How did you get interested in Medicinal Chemistry?
My academic supervisors, Gábor Náray-Szabó in Budapest and Graham Richards in Oxford, were among the pioneers of the application of computational tools in drug design. Although this field was much narrower in the late 80s when I started my career, it was exciting and exotic enough to be appealing for someone, who has more affinity toward theoretical work than skill to do practical chemistry.
Where and when did you obtain your PhD diploma?
I obtained my PhD from the Eötvös University in Budapest, in 1989. I worked on approximate computational schemes for evaluating molecular electrostatic interactions. The project included the development of methods for electrostatic potential calculations by semiempiricial quantum chemistry.
Where did you have your postdoc position?
I was a postdoc with Graham Richards at Oxford University, UK and with Jean-Louis Rivail at the University of Nancy, France.

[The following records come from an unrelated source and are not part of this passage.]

(* ===== verification/ExAll.v ===== *)
(** * Listing a directory into a buffer (examine.c)

    EXAMINE_ALL stores as many entries as fit into the caller's buffer, each
    an ExAllData with its name behind it.  The buffer is its bytes, big-endian
    numbers and pointers of four bytes; [Buf] is the address of its first
    byte.  Only the members up to the one of [EType] are stored. *)
From S2P Require Import Prelude MBuf WBufInfo NfsProt NfsSupp Nfs NfsLookup Global FtHash DCache.
From S2P Require Import FileHandle Dirs HState Fn Walk Find Xdr Fib Examine.

Definition ED_NAME : Z := 1.
Definition ED_TYPE : Z := 2.
Definition ED_SIZE : Z := 3.
Definition ED_PROTECTION : Z := 4.
Definition ED_DATE : Z := 5.
Definition ED_COMMENT : Z := 6.
Definition ED_OWNER : Z := 7.

(** Offsets in struct ExAllData (xexall.h); ed_Mins and ed_Ticks follow ed_Days. *)
Definition ed_Next : Z := 0.
Definition ed_Name : Z := 4.
Definition ed_Type : Z := 8.
Definition ed_Size : Z := 12.
Definition ed_Prot : Z := 16.
Definition ed_Days : Z := 20.
Definition ed_Comment : Z := 32.
Definition ed_OwnerUID : Z := 36.
Definition ed_OwnerGID : Z := 38.

Definition GetFixedSize (EType : Z) : Z :=
  if EType =? ED_NAME then ed_Type
  else if EType =? ED_TYPE then ed_Size
  else if EType =? ED_SIZE then ed_Prot
  else if EType =? ED_PROTECTION then ed_Days
  else if EType =? ED_DATE then ed_Comment
  else if EType =? ED_COMMENT then ed_OwnerUID
  else ed_OwnerUID + 2.

Definition be16 (z : Z) : list byte := [byte_of_Z (z / 2 ^ 8); byte_of_Z z].

(** Stores one after the other into the buffer. *)
Fixpoint stores (m : list byte) (l : list (Z * list byte)) : option (list byte) :=
  match l with
  | [] => Some m
  | (off, bs) :: l => (m ← copy_at m off bs; stores m l)
  end.

(** The stores of an entry at offset [off] of the buffer; the cases of the
    switch fall through, so those of a type are its own and all after it. *)
Definition ead_stores (Buf off EType FixedSize : Z) (realLen : nat) (name : list byte) (a : fattr)
  : list (Z * list byte) :=
  let ds := timeval2DateStamp (fa_mtime a) in
  [(off + ed_Next, be32 0)]
  ++ (if negb (EType <? ED_OWNER) then [(off + ed_OwnerUID, be16 (nfsuid2UID (fa_uid a))); (off + ed_OwnerGID, be16 (nfsgid2GID (fa_gid a)))] else [])
  ++ (if negb (EType <? ED_COMMENT) then [(off + ed_Comment, be32 0)] else [])
  ++ (if negb (EType <? ED_DATE) then [(off + ed_Days, be32 (ds_Days ds) ++ be32 (ds_Minute ds) ++ be32 (ds_Tick ds))] else [])
  ++ (if negb (EType <? ED_PROTECTION) then [(off + ed_Prot, be32 (NFSMode2Protection (fa_mode a)))] else [])
  ++ (if negb (EType <? ED_SIZE) then [(off + ed_Size, be32 (fa_size a))] else [])
  ++ (if negb (EType <? ED_TYPE) then [(off + ed_Type, be32 (NFSType2EntryType (fa_type a)))] else [])
  ++ [(off + ed_Name, be32 (Buf + off + FixedSize));
      (off + FixedSize, take realLen name);
      (off + FixedSize + Z.of_nat realLen, [x00])].

(** The size of the entry and the buffer, or -1; [off] is where Buf points.
    The attributes are not used for [ED_NAME]. *)
Definition PutExAllData (Buf : Z) (m : list byte) (off Size EType FixedSize MaxFileNameLen : Z)
  (name : list byte) (a : fattr) : option (Z * list byte) :=
  let realLen := Z.min (zlen name) MaxFileNameLen in
  let nameLen := Z.land (realLen + 1 + 3) 0xFFFFFFFC in
  let sizeNeeded := FixedSize + nameLen in
  if Size >=? sizeNeeded
  then m ← stores m (ead_stores Buf off EType FixedSize (Z.to_nat realLen) name a); Some (sizeNeeded, m)
  else Some (-1, m).

(** What the loops keep: the buffer, how far it is used, the offset of the
    last entry, the number of entries and [Res2]. *)
Record Listing := MkListing { x_m : list byte; x_off : Z; x_Size : Z; x_last : option Z; x_Num : Z; x_Res2 : Z }.

(** [*Res1] and [*Res2] when the loops end, and whether the handle is left. *)
Inductive ended := GoesOn (x : Listing) | Ended (x : Listing) (Res1 Res2 : Z).

Section ExAll.
Context {S : Type} `{NfsRpc S} `{DosNames} (E : Env) (cfg : Config).

(** dos.library's MatchPatternNoCase. *)
Context (MatchPatternNoCase : list byte -> list byte -> bool).

Definition unlock_caches : M S unit :=
  t ← now E; _ ← on_Attr (unit_op (attrs_UnLockAll t));
  t ← now E; on_Dir (unit_op (dc_UnLockAll t)).

(** LookupAttr, a second time after the caches are unlocked; the attributes and
    [Res2], which a first failure leaves there. *)
Definition lookup_again (e : ELOCK) (ent : entry) (Res2 : Z) : M S (addr * Z) :=
  r ← catch (LookupAttr E e (e_fileid ent) (e_name ent));
  match r with
  | inr a => mret (a, Res2)
  | inl Res2 =>
      if Res2 =? ERROR_NO_FREE_STORE
      then _ ← unlock_caches; a ← LookupAttr E e (e_fileid ent) (e_name ent); mret (a, Res2)
      else fail Res2
  end.

(** Reading on: the handle with its entries, or the error; the handle is gone then.
    [Res2] is what is in the caller's variable. *)
Definition GetNextEntries (a : addr) (edh : EDH) (Res2 : Z) : M S EDH :=
  if edh_Eof edh then _ ← dh_delete a; fail ERROR_NO_MORE_ENTRIES
  else
  '(edh, Entries, err) ← next_batch cfg (env_fuel E) edh;
  match Entries with
  | [] =>
      let Res2 := if edh_Eof edh then ERROR_NO_MORE_ENTRIES else default Res2 err in
      _ ← dh_delete a;
      fail (if Res2 >? 1000 then ERROR_NO_MORE_ENTRIES else Res2)
  | _ =>
      dup ← dir_DupEntries E Entries;
      match dup with
      | None => _ ← dh_delete a; fail ERROR_NO_FREE_STORE
      | Some Entries =>
          let edh := set_edh_Read (edh_NFSCookie edh) (edh_Eof edh) Entries edh in
          _ ← dh_put a edh; mret edh
      end
  end.

(** The pattern and the hook of the caller; the hook gets the type and what
    is in the buffer from the entry on. *)
Context (matchString : option (list byte)) (matchFunc : option (Z -> list byte -> bool)).

(** The stores of an entry that is taken; [link] is the one to the entry before. *)
Definition take_entry (Buf : Z) (x : Listing) (m : list byte) (entrySize : Z) : option Listing :=
  m ← (match x_last x with
       | Some l => copy_at m (l + ed_Next) (be32 (Buf + x_off x))
       | None => Some m
       end);
  Some (MkListing m (x_off x + entrySize) (u32 (x_Size x - entrySize)) (Some (x_off x)) (x_Num x + 1) (x_Res2 x)).

Definition rem_head (a : addr) : M S unit :=
  edh ← dh_get a;
  match dir_RemHeadEntry edh with
  | (None, _) => undef
  | (Some ent, edh) => dh_put a (set_edh_Read (e_cookie ent) (edh_Eof edh) (edh_NFSEntries edh) edh)
  end.

(** The entries of the handle, until one does not fit. *)
Fixpoint all_entries (Buf EType : Z) (e : ELOCK) (a : addr) (l : list entry) (x : Listing) : M S ended :=
  match l with
  | [] => mret (GoesOn x)
  | ent :: l =>
      if match matchString with Some p => negb (MatchPatternNoCase p (e_name ent)) | None => false end
      then _ ← rem_head a; all_entries Buf EType e a l x
      else
      Attr ← catch (if EType >? ED_NAME
                    then '(p, Res2) ← lookup_again e ent (x_Res2 x); ace ← ac_get p; mret (ace_FAttr ace, Res2)
                    else mret (g_MntAttr cfg, x_Res2 x));
      match Attr with
      | inl Res2 => _ ← dh_delete a; mret (Ended x DOSFALSE Res2)
      | inr (attr, Res2) =>
          '(entrySize, m) ← of_option (PutExAllData Buf (x_m x) (x_off x) (s32 (x_Size x)) EType (GetFixedSize EType)
                                         (g_MaxFileNameLen cfg) (e_name ent) attr);
          let x := MkListing m (x_off x) (x_Size x) (x_last x) (x_Num x) Res2 in
          if entrySize <? 0 then mret (Ended x DOSTRUE 0)
          else
          x ← (if match matchFunc with
                  | Some f => negb (f EType (drop (Z.to_nat (x_off x)) m))
                  | None => false
                  end
               then mret x
               else of_option (take_entry Buf x m entrySize));
          _ ← rem_head a; all_entries Buf EType e a l x
      end
  end.

Fixpoint all_batches (fuel : nat) (Buf EType : Z) (e : ELOCK) (a : addr) (x : Listing) : M S ended :=
  match fuel with
  | O => undef
  | Datatypes.S fuel =>
      edh ← dh_get a;
      edh ← catch (match edh_NFSEntries edh with [] => GetNextEntries a edh (x_Res2 x) | _ => mret edh end);
      match edh with
      | inl Res2 => mret (Ended x DOSFALSE Res2)
      | inr edh =>
          r ← all_entries Buf EType e a (edh_NFSEntries edh) x;
          match r with
          | GoesOn x => all_batches fuel Buf EType e a x
          | Ended x Res1 Res2 => mret (Ended x Res1 Res2)
          end
      end
  end.

(** The handle of the scan, new for LastKey NULL. *)
Definition all_handle (e : ELOCK) (LastKey : option addr) : M S addr :=
  match LastKey with
  | None =>
      ae ← dh_create E cfg (fl_Key e) (fl_Key e) (efl_NFSFh e) None;
      match ae with
      | None => fail ERROR_NO_FREE_STORE
      | Some ae => _ ← dir_Insert ae.1 ae.2; mret ae.1
      end
  | Some a =>
      l ← gets hs_DH;
      match dir_LookupFromAddress l a with
      | None => fail ERROR_NO_MORE_ENTRIES
      | Some _ => mret a
      end
  end.

(** The buffer, eac_Entries and eac_LastKey.  Every batch of the directory is
    read once, and the end of it once more. *)
Definition act_EXAMINE_ALL (fl : option addr) (Buf : Z) (m : list byte) (Size EType : Z)
  (eac_Entries : Z) (LastKey : option addr) : M S (list byte * Z * option addr) :=
  if (EType <? ED_NAME) || (EType >? ED_OWNER) || (Size <? 8)
  then _ ← set_res DOSFALSE ERROR_BAD_NUMBER; mret (m, eac_Entries, LastKey)
  else
  m ← of_option (copy_at m ed_Next (be32 0));
  efl ← lock_Lookup fl;
  match efl with
  | None => _ ← set_res DOSFALSE ERROR_INVALID_LOCK; _ ← set_res DOSFALSE 0; mret (m, 0, LastKey)
  | Some (_, e) =>
      a ← catch (all_handle e LastKey);
      match a with
      | inl Res2 => _ ← set_res DOSFALSE Res2; mret (m, 0, LastKey)
      | inr a =>
          r ← all_batches (2 + env_fuel E) Buf EType e a (MkListing m 0 Size None 0 0);
          match r with
          | GoesOn x => undef
          | Ended x Res1 Res2 => _ ← set_res Res1 Res2; mret (x_m x, x_Num x, Some a)
          end
      end
  end.
End ExAll.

Where are you currently working and what is your current position?
I work in the Medicinal Chemistry Research group at the Research Centre for Natural Sciences in Budapest. I also have a position at the Institute of Biophysics and Radiation Biology of the Semmelweis University in Budapest.
What are your current research interests?
I admire the power of molecular dynamics-based methods to describe a wide range of phenomena. I am involved in the computation of the free energy profile of biochemical reactions, and the binding of covalent and non-covalent inhibitors. I am also interested in the MD based interpretation of single molecule experiments performed by Atomic Force Microscope and laser tweezers.
How would you explain what your research area is to non-scientists?
My research is directed toward the exploration of the atomic details of various phenomena including biochemical processes and drug actions.
What do you like best about your work?
I enjoy very much when computational results contribute to the understanding of experimental observations. In my field, explorations of atomic motions in reaction mechanisms and in single molecular experiments are good examples.
It is particularly gratifying when a computation-based prediction is validated by experiments. I had such experience with structure-based virtual screening and molecular dynamics-based affinity predictions.
What kind of tasks does your work involve?
I do computations to support early phase drug discovery efforts. From time to time I participate in method development that includes the derivation of mathematical formulas and their coding.
What kind of skills does your work require?
As a part of a team working in the complex field of drug discovery, it is essential to have an overview of the whole process and to be able to effectively communicate with people working in not very closely related fields.
What do you consider your greatest achievement in your scientific career?
On one hand, I was very much satisfied when I was able to publish a work alone, meaning that I could accomplish the task of designing and realizing an idea. On the other hand, I enjoyed very much when, as a member of a diverse team, I could contribute to achieving milestones in drug discovery projects.
Which of your papers are you most proud of and why?
I like my early paper on a method deriving atomic charges that efficiently describes the electrostatic interactions of molecules. These charges are theoretically well-founded alternatives to electrostatic potential derives charges.
I believe that our series of papers on the thermodynamic background of hit and lead optimization contributed to the efficiency of drug discovery.